[Stored data entries]
Definition mir_module_lookup (r : TypeRegistry) (fr : FunctionRegistry) (unit : MIRModule) (function : nat) : option MIRFunction :=
  mir_module_lookup_id r unit (instance_id_of_function (reg_functions fr !! function)).

(** Of [mir.c]. *)
Definition mir_function_is_template (fr : FunctionRegistry) (ir : MIRFunction) : bool :=
  match function_at fr (mir_function ir) with
  | Some f => Nat.ltb 0 (type_param_count (fn_decl f)) && Nat.eqb (length (fn_type_args f)) 0
  | None => false
  end.

(** ** The state of a build *)

Record Building := MkBuilding {
  bld_world : World;
  bld_work : PendingBodies;
  bld_made : MIRModule;
  bld_diagnostics : Diagnostics;
}.

Inductive Outcome (A : Type) :=
  | Built (s : Building) (a : A)
  | NoAnswer
  | OutOfTurns.
Arguments Built {A}.
Arguments NoAnswer {A}.
Arguments OutOfTurns {A}.

Definition Build (A : Type) : Type := Building -> Outcome A.

#[export] Instance Build_ret : MRet Build := fun A a s => Built s a.
#[export] Instance Build_bind : MBind Build := fun A B f m s =>
  match m s with Built s a => f a s | NoAnswer => NoAnswer | OutOfTurns => OutOfTurns end.

Definition seq_then {A} (m : Build unit) (k : Build A) : Build A := m ≫= fun _ => k.
Definition no_answer {A} : Build A := fun _ => NoAnswer.
Definition out_of_turns {A} : Build A := fun _ => OutOfTurns.
Definition state : Build Building := fun s => Built s s.
Definition demand {A} (o : option A) : Build A := fun s => match o with Some a => Built s a | None => NoAnswer end.

(** What only the registries are asked. *)
Definition in_world {A} (m : Inst A) : Build A := fun s =>
  match m (bld_world s) with
  | Some (w, a) => Built (MkBuilding w (bld_work s) (bld_made s) (bld_diagnostics s)) a
  | None => NoAnswer
  end.
Definition in_types {A} (f : TypeRegistry -> option (TypeRegistry * A)) : Build A :=
  in_world (fun w => '(r, a) ← f (world_types w); Some (MkWorld r (world_functions w), a)).

Section each.
Context {A : Type} (f : A -> Build unit).
Fixpoint each (l : list A) : Build unit :=
  match l with
  | [] => mret tt
  | a :: l => seq_then (f a) (each l)
  end.
End each.

(** ** [mir_build.c] *)

Section build.
Context (type_addr str_addr : nat -> N) (text_of : nat -> string).
(** The fuel of a question about a type, and of the walk over what a drop ends. *)
Context (type_fuel drop_fuel : nat).

Definition instantiate_needed (callee : FuncPtr) : Build unit := fun s =>
  match callee with
  | None => Built s tt
  | Some p =>
      match reg_functions (world_functions (bld_world s)) !! p with
      | None => NoAnswer
      | Some f =>
          if Nat.ltb 0 (length (fn_type_args f)) then
            match pending_bodies_instantiate text_of (bld_world s) (bld_work s) p (bld_diagnostics s) with
            | Some (work, diagnostics) => Built (MkBuilding (bld_world s) work (bld_made s) diagnostics) tt
            | None => NoAnswer
            end
          else Built s tt
      end
  end.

- **Your instructions**
Print each record again. Nothing may be left out.

- **Worked solution**
Definition mir_module_lookup (r : TypeRegistry) (fr : FunctionRegistry) (unit : MIRModule) (function : nat) : option MIRFunction :=
  mir_module_lookup_id r unit (instance_id_of_function (reg_functions fr !! function)).

(** Of [mir.c]. *)
Definition mir_function_is_template (fr : FunctionRegistry) (ir : MIRFunction) : bool :=
  match function_at fr (mir_function ir) with
  | Some f => Nat.ltb 0 (type_param_count (fn_decl f)) && Nat.eqb (length (fn_type_args f)) 0
  | None => false
  end.

(** ** The state of a build *)

Record Building := MkBuilding {
  bld_world : World;
  bld_work : PendingBodies;
  bld_made : MIRModule;
  bld_diagnostics : Diagnostics;
}.

Inductive Outcome (A : Type) :=
  | Built (s : Building) (a : A)
  | NoAnswer
  | OutOfTurns.
Arguments Built {A}.
Arguments NoAnswer {A}.
Arguments OutOfTurns {A}.

Definition Build (A : Type) : Type := Building -> Outcome A.

#[export] Instance Build_ret : MRet Build := fun A a s => Built s a.
#[export] Instance Build_bind : MBind Build := fun A B f m s =>
  match m s with Built s a => f a s | NoAnswer => NoAnswer | OutOfTurns => OutOfTurns end.

Definition seq_then {A} (m : Build unit) (k : Build A) : Build A := m ≫= fun _ => k.
Definition no_answer {A} : Build A := fun _ => NoAnswer.
Definition out_of_turns {A} : Build A := fun _ => OutOfTurns.
Definition state : Build Building := fun s => Built s s.
Definition demand {A} (o : option A) : Build A := fun s => match o with Some a => Built s a | None => NoAnswer end.

(** What only the registries are asked. *)
Definition in_world {A} (m : Inst A) : Build A := fun s =>
  match m (bld_world s) with
  | Some (w, a) => Built (MkBuilding w (bld_work s) (bld_made s) (bld_diagnostics s)) a
  | None => NoAnswer
  end.
Definition in_types {A} (f : TypeRegistry -> option (TypeRegistry * A)) : Build A :=
  in_world (fun w => '(r, a) ← f (world_types w); Some (MkWorld r (world_functions w), a)).

Section each.
Context {A : Type} (f : A -> Build unit).
Fixpoint each (l : list A) : Build unit :=
  match l with
  | [] => mret tt
  | a :: l => seq_then (f a) (each l)
  end.
End each.

(** ** [mir_build.c] *)

Section build.
Context (type_addr str_addr : nat -> N) (text_of : nat -> string).
(** The fuel of a question about a type, and of the walk over what a drop ends. *)
Context (type_fuel drop_fuel : nat).

Definition instantiate_needed (callee : FuncPtr) : Build unit := fun s =>
  match callee with
  | None => Built s tt
  | Some p =>
      match reg_functions (world_functions (bld_world s)) !! p with
      | None => NoAnswer
      | Some f =>
          if Nat.ltb 0 (length (fn_type_args f)) then
            match pending_bodies_instantiate text_of (bld_world s) (bld_work s) p (bld_diagnostics s) with
            | Some (work, diagnostics) => Built (MkBuilding (bld_world s) work (bld_made s) diagnostics) tt
            | None => NoAnswer
            end
          else Built s tt
      end
  end.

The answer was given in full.